Now clearly we should not criticize Adams’ and Leverrier’s behavior as ‘unscientific’—after all, it led to the discovery of a new planet. But they did precisely what Popper criticized the Marxists for doing. They began with a theory—Newton’s theory of gravity—which made an incorrect prediction about Uranus’ orbit. Rather than concluding that Newton’s theory must be wrong, they stuck by the theory and attempted to explain way the conflicting observations by postulating a new planet. Similarly, when capitalism showed no signs of giving way to communism, Marxists did not conclude that Marx’s theory must be wrong, but stuck by the theory and tried to explain away the conflicting observations in other ways. So surely it is unfair to accuse Marxists of engaging in pseudo-science fi we allow that what Adams and Leverrier did counted as good, indeed exemplary, science?
This suggests that Popper’s attempt to demarcate science from pseudo-science cannot be quite right, despite its initial plausibility. For the Adams/Leverrier example is by no means atypical. In general, scientists do not just abandon their theories whenever they conflict with the observational data. Usually they look for ways of eliminating the conflict without having to give up their theory; this is a point we shall return to in Chapter 5. And it is worth remembering that virtually every theory in science conflicts with some observations—finding a theory that fits all the data perfectly is extremely difficult. Obviously if a theory persistently conflicts with more and more data, and no plausible ways of explaining away the conflict are found, it will eventually have to be rejected. But little progress would be made if scientists simply abandoned their theories at the first sign of trouble.

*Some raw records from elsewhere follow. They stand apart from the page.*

Definition find_next (zero : bool) (addr : list Z) (size offset : Z) : option Z :=
  if size <=? offset then Some size
  else
    let idx := offset / BITS_PER_LONG in
    let start := offset mod BITS_PER_LONG in
    w ← ld addr idx;
    let mask := word_of zero w .& u64 (cnot 64 0 << start) in
    if negb (mask =? 0) then
      b ← __ffs mask;
      let bit := u64 (idx * BITS_PER_LONG + b) in
      Some (if bit <? size then bit else size)
    else scan_words zero (Z.to_nat (bitmap_words size - (idx + 1))) (idx + 1) addr size.
Definition find_next_bit : list Z -> Z -> Z -> option Z := find_next false.
Definition find_next_zero_bit : list Z -> Z -> Z -> option Z := find_next true.

(** *** Fields under a mask *)

Definition FIELD_PREP (mask val : Z) : option Z := s ← __ffs mask; Some (u64 (val << s) .& mask).
Definition FIELD_GET (mask val : Z) : option Z := s ← __ffs mask; Some ((val .& mask) >> s).
Definition FIELD_FIT (mask val : Z) : option bool :=
  s ← __ffs mask; Some (u64 (val << s) .& cnot 64 mask =? 0).

Definition u8_encode_bits (v mask : Z) : option Z := x ← FIELD_PREP mask v; Some (u8 x).
Definition u8_get_bits (v mask : Z) : option Z := x ← FIELD_GET mask v; Some (u8 x).
Definition u8p_replace_bits (p val mask : Z) : option Z :=
  x ← u8_encode_bits val mask; Some (u8 ((p .& cnot 8 mask) .| x)).
Definition u16_encode_bits (v mask : Z) : option Z := x ← FIELD_PREP mask v; Some (u16 x).
Definition u16_get_bits (v mask : Z) : option Z := x ← FIELD_GET mask v; Some (u16 x).
Definition u32_encode_bits (v mask : Z) : option Z := x ← FIELD_PREP mask v; Some (u32 x).
Definition u32_get_bits (v mask : Z) : option Z := x ← FIELD_GET mask v; Some (u32 x).
Definition u32p_replace_bits (p val mask : Z) : option Z :=
  x ← u32_encode_bits val mask; Some ((p .& cnot 32 mask) .| x).
Definition u64_encode_bits (v mask : Z) : option Z := FIELD_PREP mask v.
Definition le16_get_bits (v mask : Z) : option Z := u16_get_bits (u16 v) mask.
Definition le32_get_bits (v mask : Z) : option Z := u32_get_bits (u32 v) mask.
Definition le32_encode_bits (v mask : Z) : option Z := x ← u32_encode_bits v mask; Some (u32 x).
Definition le32p_replace_bits (p val mask : Z) : option Z :=
  tmp ← u32p_replace_bits (u32 p) val mask; Some (u32 tmp).
Definition le64_get_bits (v mask : Z) : option Z := u64_encode_bits (v .& mask) mask.

Definition rtw_read32_mask_helper (val mask : Z) : option Z := s ← __ffs mask; shr32 (val .& mask) s.
Definition rtw_set32_mask_helper (val mask data : Z) : option Z :=
  s ← __ffs mask; d ← shl32 data s; Some ((val .& cnot 32 mask) .| (d .& mask)).

(** *** A bitmap as a set: the calls a program makes and their answers *)

Inductive bit_op :=
| OpSet (nr : Z) | OpClear (nr : Z) | OpTest (nr : Z) | OpTestSet (nr : Z) | OpTestClear (nr : Z)
| OpZero (nbits : Z) | OpFirst (zero : bool) (size : Z) | OpNext (zero : bool) (size offset : Z).
Inductive bit_answer := Done | Bit (b : bool) | Pos (n : Z).
Lemma wait_turn t c : turn_of c (fst (completion_loop t c)) (snd (completion_loop t c)).
Proof. unfold completion_loop, turn_of. destruct (Z.eqb_spec (done c) 0); simpl; [by left|right; eauto]. Qed.
Lemma timeout_turn_of t d now c : turn_of c (fst (timeout_turn t d now c)) (snd (timeout_turn t d now c)).
Proof.
  unfold timeout_turn, turn_of. destruct (Z.eqb_spec (done c) 0); simpl; [|right; eauto].
  left. by destruct (time_after_eq now d).
Qed.

(** What an event is: one of the three calls that do not wait, or a turn. *)
Lemma exec_cases e c c' a : comp_exec e c = Some (c', a) ->
  match e with
  | EvComplete => c' = complete c
  | EvCompleteAll => c' = complete_all c
  | EvReinit => c' = reinit_completion c
  | _ => (exists t, completion_loop t c = (c', a)) \/ (exists t d now, timeout_turn t d now c = (c', a))
  end.
Proof.
  destruct e as [| | |t|t j d now|t|t now]; simpl; intros He; try congruence.
  all: destruct (waiters c !! t) as [[]|]; try done; injection He as He; eauto 10.
Qed.

Lemma turn_gate c c' a g : gate_of c g -> turn_of c c' a -> exists g', gate_call a g = Some g' /\ gate_of c' g'.
Proof.
  unfold gate_of, gate_call, all_ones. intros Hg [(H0 & H1 & Ha)|(H0 & -> & t & ->)].
  - rewrite bool_decide_eq_false_2 by done. destruct g as [n|]; [|lia]. destruct Hg as [<- Hn].
    rewrite H0. exists (Tokens 0). by rewrite H1.
  - rewrite bool_decide_eq_true_2 by done. unfold take_done, all_ones. destruct g as [n|]; simpl.
    + destruct Hg as [<- Hn]. rewrite (proj2 (Z.ltb_lt 0 (done c))) by lia. eexists. split; [done|]. simpl.
      rewrite (proj2 (Z.eqb_neq (done c) _)), wrap_small by (try split; lia). lia.
    + exists Open. by rewrite Hg.
Qed.

Lemma exec_gate e c g c' a : gate_of c g -> comp_exec e c = Some (c', a) ->
  exists g', gate_step e a g = Some g' /\ gate_of c' g'.
Proof.
  intros Hg He%exec_cases.
  assert (Ht : (exists t, completion_loop t c = (c', a)) \/ (exists t d now, timeout_turn t d now c = (c', a)) ->
    exists g', gate_call a g = Some g' /\ gate_of c' g').
  { intros [(t & E)|(t & d & now & E)]; apply (turn_gate c); try done.
    - pose proof (wait_turn t c) as H. by rewrite E in H.
    - pose proof (timeout_turn_of t d now c) as H. by rewrite E in H. }
  destruct e; simpl; auto; subst c'.
  - eexists. split; [reflexivity|]. destruct g as [n|]; unfold gate_of in *; cbn [complete gate_complete done]; [|by rewrite Hg].
    destruct Hg as [<- Hn]. destruct (Z.eqb_spec (done c + 1) all_ones) as [->|H]; [done|].
    unfold all_ones in *. rewrite wrap_small by (split; lia). lia.
  - by exists Open.
  - by exists (Tokens 0).
Qed.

The failure of Popper’s demarcation criterion throws up an important question. Is it actually possible to find some common feature shared by all the things we call ‘science’, and not shared by anything else? Popper assumed that the answer to this question was yes. He felt that Freud’s and Marx’s theories were clearly unscientific, so there must be some feature that they lack and that genuine scientific theories possess. But whether or not we accept Popper’s negative assessment of Freud and Marx, his assumption that science has an ‘essential nature’ is questionable. After all, science is a heterogeneous activity, encompassing a wide range of different disciplines and theories. It may be that they share some fixed set of features that define what it is to be a science, but it may not. The philosopher Ludwig Wittgenstein argued that there is no fixed set of features that define what it is to be a ‘game’. Rather, there is a loose cluster of features most of which are possessed by most games. But any particular game may lack any of the features in the cluster and still be a game. The same may be true of science. If so, a simple criterion for demarcating science from pseudo-science is unlikely to be found.